While on paper, the premise of the evening is dubious – Armstrong is in his dressing room after a performance at the Waldorf-Astoria Hotel in New York City in 1971, the last year of his life, and we, the audience, happen to be there, and he decides to take us into his confidence and spill the beans about his life and career, and in so doing, work out the demons and doubts that have plagued him about the artistic choices he has made and the authenticity of his friendship with Glaser – in Thompson’s hands, doubt is suspended almost instantaneously, and we are with him, and believing in him and the premise the entire time.
It’s a tour de force performance, which at times has Thompson turning back and forth on a dime between playing Armstrong and Glaser. It’s a dazzling exhibition of the actor’s art, but always in the service of Teachout’s script and the drama and conflict inherent in the story, which embraces the history of 20th century American race relations, the evolution of jazz music, Black-Jewish relations, and the question that plagued Armstrong and continues to bother some – did he in some way set back the course of black Americans through his willingness to play ball with his increasingly white audience as one of the great entertainers of the modern era? Or, as fellow jazz trumpeters Dizzy Gillespie and Miles Davis apparently would have it, was he the ultimate Uncle Tom, and was his relationship with Glaser his original sin – did he sell his soul, or his creative birthright, for a pot of Glaser’s gold, only to see it taken away from him at the end?
This is heavy stuff, but it all comes out through vivid scenes “between” Thompson-as-Armstrong and Thompson-as-Glaser. Having the same actor play both, in this case, merely magnifies the conflict while underlining the ultimate point – that while seemingly one or both of them must have betrayed the other (or himself), in fact, both Armstrong and Glaser did the best that they could, for himself and for each other, given forces that exerted pressure on them that were beyond their control.
In the course of the evening, we are treated to a musicological lesson by Armstrong himself, as he reveals that the scaffolding for one of his all-time great improvisations – the opening bars of “West End Blues” – was actually patterned after grand opera. In this same, short tune, Armstrong also planted the DNA for what would become known as “scat singing” – the wordless vocals that mimic musical instruments played by a jazzman.
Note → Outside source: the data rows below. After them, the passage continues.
(* ===== verification/RouteConfig.v ===== *)
(** * Route configurations (translator/irtranslator/route.go and policy.go)

    From the virtual hosts of a filter chain to Envoy's route configuration: every rule
    becomes a route to which backends and plugins contribute; invalid policies and routes
    that would be refused are replaced by direct responses or dropped; the status of policies,
    routes and listeners is reported on the way.

    Plugins are records of functions.  They keep state during a translation, of the opaque
    type [S], and change the messages they are given; both are threaded by the monad [T],
    which also collects the calls on the reporter.  Rules have a source route: synthetic rules
    of other translators are not modelled. *)

From S2P Require Import Prelude Reports IR SortableRoute Delegation Query References PolicyIndex.
From S2P Require Import ListenerValidation GatewayIndex ListenerTranslator EnvoyRoute.

(** ** Calls on the reporter *)

Inductive RTEvent :=
| EvPolicyCondition (k : PolicyKey) (generation : Z) (ancestor : ParentReference) (c : metav1_Condition)
| EvPolicyState (k : PolicyKey) (generation : Z) (ancestor : ParentReference) (s : Z)
| EvRouteParent (route : ObjectSource) (ref : ParentReference)
| EvRouteCondition (route : ObjectSource) (ref : ParentReference) (c : metav1_Condition)
| EvReport (r : Report).

(** ** Errors *)

(** [errors.Join]. *)
Definition errors_join (l : list (option error)) : option error :=
  match omap id l with [] => None | es => Some (EJoin es) end.

(** [errors.As(err, *PolicyError)]: the first one in the tree. *)
Fixpoint find_policy_error (e : error) : option (option AttachedPolicyRef * error) :=
  match e with
  | EPolicy r e' => Some (r, e')
  | EWrap _ e' => find_policy_error e'
  | EWrap2 e1 _ e2 => match find_policy_error e1 with Some x => Some x | None => find_policy_error e2 end
  | EJoin es => head (omap find_policy_error es)
  | _ => None
  end.

(** The items of [summarizeRuleErrors]: reference, message, rendered text. *)
Definition error_item (e : error) : string * string * string :=
  match find_policy_error e with
  | Some (ref, e') => (match ref with Some r => apr_id_section r | None => "" end, err_text e', err_text e)
  | None => ("", err_text e, err_text e)
  end.

Definition item_step (acc : list (string * string) * list (string * string * string)) (e : error) :
    list (string * string) * list (string * string * string) :=
  let it := error_item e in
  if bool_decide (it.1 ∈ acc.1) then acc else (it.1 :: acc.1, acc.2 ++ [it]).

Definition item_cmp : string * string * string → string * string * string → comparison :=
  (cmp_on (λ it, it.1.1) String.compare ▷ cmp_on (λ it, it.1.2) String.compare)%cmp.

(** [summarizeRuleErrors].  Keys are distinct, so the unstable sort has one result. *)
Definition summarizeRuleErrors (err : option error) : string :=
  match err with
  | None => ""
  | Some e =>
      join newline (map snd (sort_stable item_cmp (foldl item_step ([], []) (FlattenJoinedErr e)).2))
  end.

(** ** Status of policies (policy.go) *)

Section status.
Context {P : Type}.

(** [PolicyAtt.FormatErrors]. *)
Definition FormatErrors (p : PolicyAtt P) : string := join "; " (map err_text (pa_errors p)).

Definition policy_key (r : AttachedPolicyRef) : PolicyKey :=
  mkPK (apr_group r) (apr_kind r) (apr_namespace r) (apr_name r).

Definition policy_condition (p : PolicyAtt P) (type status reason message : string) : metav1_Condition :=
  mkMC type status reason message (pa_generation p) 0.

Definition acceptance_events (ancestor : ParentReference) (p : PolicyAtt P) : list RTEvent :=
  match pa_ref p with
  | None => []
  | Some r =>
      [EvPolicyCondition (policy_key r) (pa_generation p) ancestor
         (match pa_errors p with
          | _ :: _ => policy_condition p "Accepted" "False" "Invalid" (FormatErrors p)
          | [] => policy_condition p "Accepted" "True" "Valid" "Policy accepted"
          end)]
  end.

Definition reportPolicyAcceptanceStatus (ancestor : ParentReference) (l : list (PolicyAtt P)) : list RTEvent :=
  flat_map (acceptance_events ancestor) l.

(** The attachment state of a policy in a merge. *)
Definition attachment_state (origins : MergeOrigins) (r : AttachedPolicyRef) : Z :=
  if bool_decide (origins = ∅) then PolicyAttachmentStateAttached
  else match mo_ref_count origins (Some r) with
       | RefCountNone => PolicyAttachmentStateOverridden
       | RefCountPartial => PolicyAttachmentStateMerged
       | RefCountAll => PolicyAttachmentStateAttached
       end.

Definition attachment_events (ancestor : ParentReference) (origins : MergeOrigins) (p : PolicyAtt P) : list RTEvent :=
  match pa_errors p with
  | _ :: _ => []
  | [] =>
      match pa_ref p with
      | None => []
      | Some r => [EvPolicyState (policy_key r) (pa_generation p) ancestor (attachment_state origins r)]
      end
  end.

Definition reportPolicyAttachmentStatus (ancestor : ParentReference) (origins : MergeOrigins)
    (l : list (PolicyAtt P)) : list RTEvent :=
  flat_map (attachment_events ancestor origins) l.
(** Without a redirect nothing is post-processed. *)
Lemma no_post_processing tls port fi (b : bool) (x : Route) :
  redirect_of x = None → (if b then applyRedirectPortPostProcessing tls port fi x else x) = x.
Proof. intros Hx. unfold applyRedirectPortPostProcessing. rewrite Hx. by destruct b, (fi_policy fi). Qed.

Ltac policy_fields Hf Ep :=
  unfold host_of, cors_of, mirror_of, edits_of, filter_of; rewrite ?Hf; simpl; rewrite ?Ep, ?app_nil_r; simpl.

Lemma rewrite_keeps path u i (a : RAction) :
  let a' := rewrite_prefix path u (route_opts i) (rewrite_full u (route_opts i) (rewrite_host u (route_opts i) a)) in
  ra_cluster a' = ra_cluster a ∧ ra_timeout a' = ra_timeout a ∧ ra_retry a' = ra_retry a ∧ ra_mirrors a' = ra_mirrors a ∧
  ra_host_rewrite a' = set_field (ra_host_rewrite a) (overriding i, HostRewriteLiteral <$> ur_host u).
Proof.
  intros a'. set (b := rewrite_host u (route_opts i) a) in *.
  assert (ra_cluster a' = ra_cluster b ∧ ra_timeout a' = ra_timeout b ∧ ra_retry a' = ra_retry b ∧ ra_mirrors a' = ra_mirrors b ∧
          ra_host_rewrite a' = ra_host_rewrite b) as (-> & -> & -> & -> & ->).
  { subst a'. unfold rewrite_prefix, rewrite_full. by repeat case_match. }
  subst b. unfold rewrite_host. destruct (ur_host u) as [h|]; simpl; [|done].
  pose proof (set_field_settable (ra_host_rewrite a) i (HostRewriteLiteral h)) as <-. by case_match.
Qed.

Lemma filter_step (ctx : @RouteContext P) fi p i out a :
  bp_filter p = Some fi → redirect_of_policy p = None → route_action_of out = Some a →
  ∃ a', stepped i p false out (apply_filter ctx fi (route_opts i) out) a a'.
Proof.
  intros Hf Hr Ha. unfold apply_filter, redirect_of_policy, filter_of in *. rewrite Hf in Hr. simpl in Hr.
  destruct (fi_policy fi) as [m|h|r|u|c] eqn:Ep; try done; cbn [filter_apply].
  - unfold mirror_apply. rewrite (on_action_some _ _ _ Ha), no_post_processing by done.
    eexists. split; policy_fields Hf Ep; done.
  - unfold headers_apply. rewrite no_post_processing by (by eapply action_no_redirect).
    exists a. split; policy_fields Hf Ep; done.
  - unfold rewrite_apply. rewrite (on_action_some _ _ _ Ha), no_post_processing by done.
    destruct (rewrite_keeps (matched_path out) u i a) as (H1 & H2 & H3 & H4 & H5).
    eexists. split; policy_fields Hf Ep; done.
  - unfold cors_apply, config_settable. rewrite no_post_processing by (case_match; by eapply action_no_redirect).
    exists a. pose proof (set_field_settable (er_config out !! CORS) i c) as Hs.
    destruct (IsSettable (go_ptr (er_config out !! CORS)) (route_opts i));
      split; policy_fields Hf Ep; try done; by rewrite ?lookup_insert_eq, ?lookup_insert_ne.
Qed.
Definition downstream_alpn (alpn : list string) : list string :=
  match alpn with
  | [] => defaultDownstreamAlpnProtocols
  | [p] => if String.eqb p AllowEmptyAlpnProtocols then [] else [p]
  | l => l
  end.

(** [toTransportSocket]; the message is kept unmarshalled. *)
Definition toTransportSocket (tls : option TLSConfig) : option DownstreamTlsContext :=
  t ← tls;
  Some (mkDT (downstream_alpn (tls_alpn t)) (map (λ c, (tls_chain c, tls_key c)) (tls_certificates t))
          (tls_min t) (tls_max t) (tls_cipher_suites t) (tls_ecdh_curves t) (tls_signature_algorithms t)
          (buildValidationContext t) (ccv_require_cert <$> tls_client_validation t)).

(** ** Messages *)

#[global] Instance Any_eq_dec : EqDecision Any.
Proof. solve_decision. Defined.
#[global] Instance HttpFilter_eq_dec : EqDecision HttpFilter.
Proof. solve_decision. Defined.

(** A network filter has the shape of an HTTP filter: a name and a typed configuration. *)
Abbreviation EnvoyFilter := HttpFilter.

Record CustomEnvoyFilter := mkCEF { cef_stage : FilterStage; cef_name : string; cef_config : option Any }.

Record EnvoyFilterChain := mkFCh {
  fch_name : string; fch_server_names : option (list string); fch_tls : option DownstreamTlsContext;
  fch_filters : list (option EnvoyFilter) }.

(** [toMatch]; destination ports and prefix ranges are set by other translators. *)
Definition toMatch (sni : list string) : option (list string) := match sni with [] => None | l => Some l end.

(** [initFilterChain]. *)
Definition initFilterChain (name : string) (sni : list string) (tls : option TLSConfig) : EnvoyFilterChain :=
  mkFCh name (toMatch sni) (toTransportSocket tls) [].

Definition with_filters (fs : list (option EnvoyFilter)) (c : EnvoyFilterChain) : EnvoyFilterChain :=
  mkFCh (fch_name c) (fch_server_names c) (fch_tls c) fs.
(* ===== verification/ValidatorCache.v ===== *)
(** * Envoy validation and its caches (pkg/validator)

    The validators that run Envoy on a bootstrap (validator.go), the caching validator in
    front of them with its collapsed concurrent misses (cache.go), the memo of verdicts by
    content (memo.go) and the choice between them (factory.go).

    A call of the caching validator is a goroutine with a program counter; the calls, the
    shared cache and the flights of singleflight form a transition system over all
    interleavings.  The LRU cache and singleflight are libraries: they are classes with the
    documented behaviour of their operations as laws.  The outcome of each run of the inner
    validator is chosen by the environment: runs may fail for reasons of their own at any
    time.  Metrics are omitted. *)

From S2P Require Import Prelude IR Hashing SslUtils EnvoyRoute.

(** ** Libraries *)

(** github.com/hashicorp/golang-lru: [New] takes a positive size. *)
Class LruLib (K V : Type) := {
  Lru : Type;
  lru_New : positive → Lru;
  lru_Get : K → Lru → option V * Lru;
  lru_Add : K → V → Lru → Lru;
  lru_Peek : Lru → K → option V
}.
Arguments Lru K V {_}.

Class LruLaws (K V : Type) `{LruLib K V} : Prop := {
  lru_new_empty n k : lru_Peek (lru_New n) k = None;
  lru_get_value k c : (lru_Get k c).1 = lru_Peek c k;
  lru_get_keeps k c k' : lru_Peek (lru_Get k c).2 k' = lru_Peek c k';
  lru_add_same k v c : lru_Peek (lru_Add k v c) k = Some v;
  lru_add_other k v c k' :
    k' ≠ k → lru_Peek (lru_Add k v c) k' = lru_Peek c k' ∨ lru_Peek (lru_Add k v c) k' = None
}.

(** golang.org/x/sync/singleflight: the calls waiting for the execution of a key that is in
    flight.  [Do] either starts one, as leader, or waits for it. *)
Class Singleflight (K : Type) := {
  Flights : Type;
  sf_empty : Flights;
  sf_waiters : Flights → K → option (list nat);
  sf_Do : K → nat → Flights → bool * Flights;
  sf_done : K → Flights → Flights
}.
Arguments Flights K {_}.

Class SingleflightLaws (K : Type) `{Singleflight K} : Prop := {
  sf_empty_none k : sf_waiters sf_empty k = None;
  sf_do_leader k i f : sf_waiters f k = None → (sf_Do k i f).1 = true ∧ sf_waiters (sf_Do k i f).2 k = Some [];
  sf_do_waiter k i f ws :
    sf_waiters f k = Some ws → (sf_Do k i f).1 = false ∧ sf_waiters (sf_Do k i f).2 k = Some (ws ++ [i]);
  sf_do_other k i f k' : k' ≠ k → sf_waiters (sf_Do k i f).2 k' = sf_waiters f k';
  sf_done_same k f : sf_waiters (sf_done k f) k = None;
  sf_done_other k f k' : k' ≠ k → sf_waiters (sf_done k f) k' = sf_waiters f k'
}.

(** ** Running Envoy (validator.go) *)

(** [\s] of Go's regular expressions. *)
Definition re_space (a : Ascii.ascii) : bool :=
  existsb (Ascii.eqb a) (map Ascii.ascii_of_nat [9; 10; 12; 13; 32]%nat).

Fixpoint drop_while (p : Ascii.ascii → bool) (s : string) : string :=
  match s with
  | String a s' => if p a then drop_while p s' else s
  | EmptyString => ""
  end.

(** [ReplaceAllString] of a pattern: a literal, a character of a class repeated, and then
    what [skip] drops.  Every round consumes a character, so the length is fuel enough. *)
Fixpoint replace_tokens (fuel : nat) (literal : string) (cls : Ascii.ascii → bool) (skip : string → string)
    (new s : string) : string :=
  match fuel, s with
  | S fuel, String a s' =>
      let rest := str_drop (String.length literal) s in
      match rest with
      | String b _ =>
          if has_prefix s literal && cls b
          then new +:+ replace_tokens fuel literal cls skip new (skip (drop_while cls rest))
          else String a (replace_tokens fuel literal cls skip new s')
      | EmptyString => String a (replace_tokens fuel literal cls skip new s')
      end
  | _, _ => s
  end.

(** [protoDebugPrefixRe]: [goo\.gle/\S+\s*]. *)
Definition stripProtoDebugPrefix (s : string) : string :=
  replace_tokens (String.length s) "goo.gle/" (λ a, negb (re_space a)) (drop_while re_space) "" s.

(** [envoyDebugTokenRE]: [goo\.gle/debug[a-zA-Z0-9]+]. *)
Definition normalizeEnvoyError (raw : string) : string :=
  let normalized := trim_space raw in
  replace_tokens (String.length normalized) "goo.gle/debug" is_alnum id "goo.gle/debug" normalized.

Definition error_line (line : string) : bool := contains (trim_space line) "error initializing configuration".

Fixpoint from_error_line (lines : list string) : option (list string) :=
  match lines with
  | [] => None
  | l :: rest => if error_line l then Some (l :: rest) else from_error_line rest
  end.

Definition extractEnvoyError (stderr : string) : string :=
  match from_error_line (split (Ascii.ascii_of_nat 10) stderr) with
  | None => ""
  | Some lines => stripProtoDebugPrefix (join " " (filter (λ l, l ≠ "") (map trim_space lines)))
  end.

(** What [cmd.Run] returns: success, an [exec.ExitError], or a failure to run at all. *)
Inductive CommandResult := CmdOk | CmdExit (err : string) | CmdFailed (err : error).

Record dockerValidator := mkDocker { d_img : string; d_etc_envoy : string; d_pull : string }.

Definition docker_args (d : dockerValidator) : list string :=
  ["run"; "--rm"; "-i"] ++
  (if String.eqb (d_pull d) "" then [] else ["--pull"; d_pull d]) ++
  (if String.eqb (d_etc_envoy d) "" then [] else ["-v"; d_etc_envoy d +:+ ":/etc/envoy/:ro"]) ++
  ["--entrypoint"; "/usr/local/bin/envoy"; d_img d; "--mode"; "validate"; "--service-node"; "dummy-node";
   "--config-path"; "/dev/fd/0"; "-l"; "critical"; "--log-format"; "%v"].

Definition invalid_xds (msg : string) : error := EWrap2 (ESentinel ErrInvalidXDS) ": " (EMsg msg).

Section validators.
Context {B : Type} (without_log : B → B) (protojson_Marshal : B → error + string).

Definition prepareBootstrapConfig (bootstrap : B) : error + string := protojson_Marshal (without_log bootstrap).

(** The digest, written in hexadecimal. *)
Definition cacheKeyFor (bootstrap : B) : error + string :=
  match prepareBootstrapConfig bootstrap with
  | inl e => inl e
  | inr marshalled => inr (sha256_hex marshalled)
  end.

(** [run]: the command on its standard input, with its result and its error output. *)
Definition binary_Validate (run : string → CommandResult * string) (bootstrap : B) : option error :=
  match prepareBootstrapConfig bootstrap with
  | inl e => Some (EWrap "could not marshal bootstrap config: " e)
  | inr marshalled =>
      let '(result, stderr) := run marshalled in
      match result with
      | CmdOk => None
      | CmdExit err =>
          let rawErr := normalizeEnvoyError stderr in
          Some (invalid_xds (if String.eqb rawErr "" then err else rawErr))
      | CmdFailed e => Some (EWrap "envoy validate invocation failed: " e)
      end
  end.

Definition docker_Validate (run : list string → string → CommandResult * string) (d : dockerValidator) (bootstrap : B) :
    option error :=
  match prepareBootstrapConfig bootstrap with
  | inl e => Some (EWrap "could not marshal bootstrap config: " e)
  | inr marshalled =>
      let '(result, stderr) := run (docker_args d) marshalled in
      match result with
      | CmdOk => None
      | CmdExit err =>
          let rawErr := trim_space stderr in
          let envoyErr := extractEnvoyError rawErr in
          Some (invalid_xds (normalizeEnvoyError
            (if negb (String.eqb envoyErr "") then envoyErr else if String.eqb rawErr "" then err else rawErr)))
      | CmdFailed e => Some (EWrap "envoy validate invocation failed: " e)
      end
  end.
End validators.

(** ** Cached results (cache.go) *)

Definition DefaultCacheSize : Z := 65536.

Record cachedResult := mkCR { cr_ok : bool; cr_msg : string }.

Definition cr_err (r : cachedResult) : option error := if cr_ok r then None else Some (ECachedInvalid (cr_msg r)).

(** What is kept of the outcome of a run: nothing of a transient error. *)
Definition cacheable (outcome : option error) : option cachedResult :=
  match outcome with
  | None => Some (mkCR true "")
  | Some e => if err_is e ErrInvalidXDS then Some (mkCR false (err_text e)) else None
  end.

Definition cache_size (size : Z) : positive := Z.to_pos (if (size <=? 0)%Z then DefaultCacheSize else size).

(** ** The caching validator, with its callers *)

Section caching.
Context {B : Type} (key_of : B → error + string).
Context `{LL : LruLib string cachedResult} `{SF : Singleflight string}.

(** Where a call is: computing its key; running the inner validator without a key; reading
    the cache; entering singleflight; running as leader; leaving singleflight with the
    result; waiting for a leader; returned. *)
Inductive pc :=
| AtKey (b : B) | AtDirect (b : B) | AtGet (b : B) (k : string) | AtDo (b : B) (k : string)
| Leading (b : B) (k : string) | Leaving (b : B) (k : string) (res : error + cachedResult)
| Waiting (b : B) (k : string) | Returned (b : B) (answer : option error).

Record cachingValidator := mkCV {
  cv_cache : Lru string cachedResult; cv_flights : Flights string; cv_calls : list pc;
  cv_runs : list (B * option error) }.

Definition NewCaching (size : Z) : cachingValidator := mkCV (lru_New (cache_size size)) sf_empty [] [].

Definition with_pc (i : nat) (p : pc) (s : cachingValidator) : cachingValidator :=
  mkCV (cv_cache s) (cv_flights s) (<[i := p]> (cv_calls s)) (cv_runs s).

(** The function run under singleflight, on the outcome of the inner validator. *)
Definition flight_result (outcome : option error) : error + cachedResult :=
  match outcome, cacheable outcome with
  | Some e, None => inl e
  | _, r => inr (default (mkCR true "") r)
  end.

Definition flight_answer (res : error + cachedResult) : option error :=
  match res with inl e => Some e | inr r => cr_err r end.

(** Every waiter of the flight returns with its result. *)
Definition release (ws : list nat) (res : error + cachedResult) (calls : list pc) : list pc :=
  imap (λ j p, if bool_decide (j ∈ ws)
               then match p with Waiting b _ => Returned b (flight_answer res) | _ => p end else p) calls.

(** One step of call [i]; [outcome] is what the inner validator returns, where it is run. *)
Definition turn (i : nat) (outcome : option error) (s : cachingValidator) : option cachingValidator :=
  match cv_calls s !! i with
  | Some (AtKey b) => Some (with_pc i match key_of b with inl _ => AtDirect b | inr k => AtGet b k end s)
  | Some (AtDirect b) =>
      Some (mkCV (cv_cache s) (cv_flights s) (<[i := Returned b outcome]> (cv_calls s)) (cv_runs s ++ [(b, outcome)]))
  | Some (AtGet b k) =>
      let '(hit, cache) := lru_Get k (cv_cache s) in
      Some (mkCV cache (cv_flights s)
              (<[i := match hit with Some r => Returned b (cr_err r) | None => AtDo b k end]> (cv_calls s)) (cv_runs s))
  | Some (AtDo b k) =>
      let '(leader, flights) := sf_Do k i (cv_flights s) in
      Some (mkCV (cv_cache s) flights (<[i := if leader then Leading b k else Waiting b k]> (cv_calls s)) (cv_runs s))
  | Some (Leading b k) =>
      let cache := match cacheable outcome with Some r => lru_Add k r (cv_cache s) | None => cv_cache s end in
      Some (mkCV cache (cv_flights s) (<[i := Leaving b k (flight_result outcome)]> (cv_calls s))
              (cv_runs s ++ [(b, outcome)]))
  | Some (Leaving b k res) =>
      Some (mkCV (cv_cache s) (sf_done k (cv_flights s))
              (release (default [] (sf_waiters (cv_flights s) k)) res
                 (<[i := Returned b (flight_answer res)]> (cv_calls s))) (cv_runs s))
  | Some (Waiting _ _) | Some (Returned _ _) | None => None
  end.

Definition call (b : B) (s : cachingValidator) : cachingValidator :=
  mkCV (cv_cache s) (cv_flights s) (cv_calls s ++ [AtKey b]) (cv_runs s).

Inductive reachable (size : Z) : cachingValidator → Prop :=
| reach_new : reachable size (NewCaching size)
| reach_call b s : reachable size s → reachable size (call b s)
| reach_turn i outcome s s' : reachable size s → turn i outcome s = Some s' → reachable size s'.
Glaser may have been Armstrong and Armstrong may have been Glaser, but John Douglas Thompson is both of them. He brings them to life in all their self-conflicted pathos and glory – as well as in their humor and love of language, the more off-color the better. Thompson’s characterizations are vivid, and one marvels how he is able to shift seemingly effortlessly between them, sometimes in a matter of mere words.
And even then, without giving too much away, he briefly throws in a third character, giving a perfect rendition of a pompous, radicalized Miles Davis, who was filled with as much hate as Armstrong was filled with joy.
It’s hard to imagine how Satchmo at the Waldorf is not going to be a huge hit, destined for Broadway with John Douglas Thompson at the helm. There is so much depth and passion in this story, so many overtones of love and betrayal, so much humor, and so much heartache. It’s a great American story, and ultimately, there is so much of what made the American public love Louis Armstrong inherent in Satchmo at the Waldorf. And that’s why, like “Hello, Dolly” did, this play is going straight to number one.
Seth Rogovoy is an award-winning music and cultural critic and the author of Bob Dylan: Prophet Mystic Poet.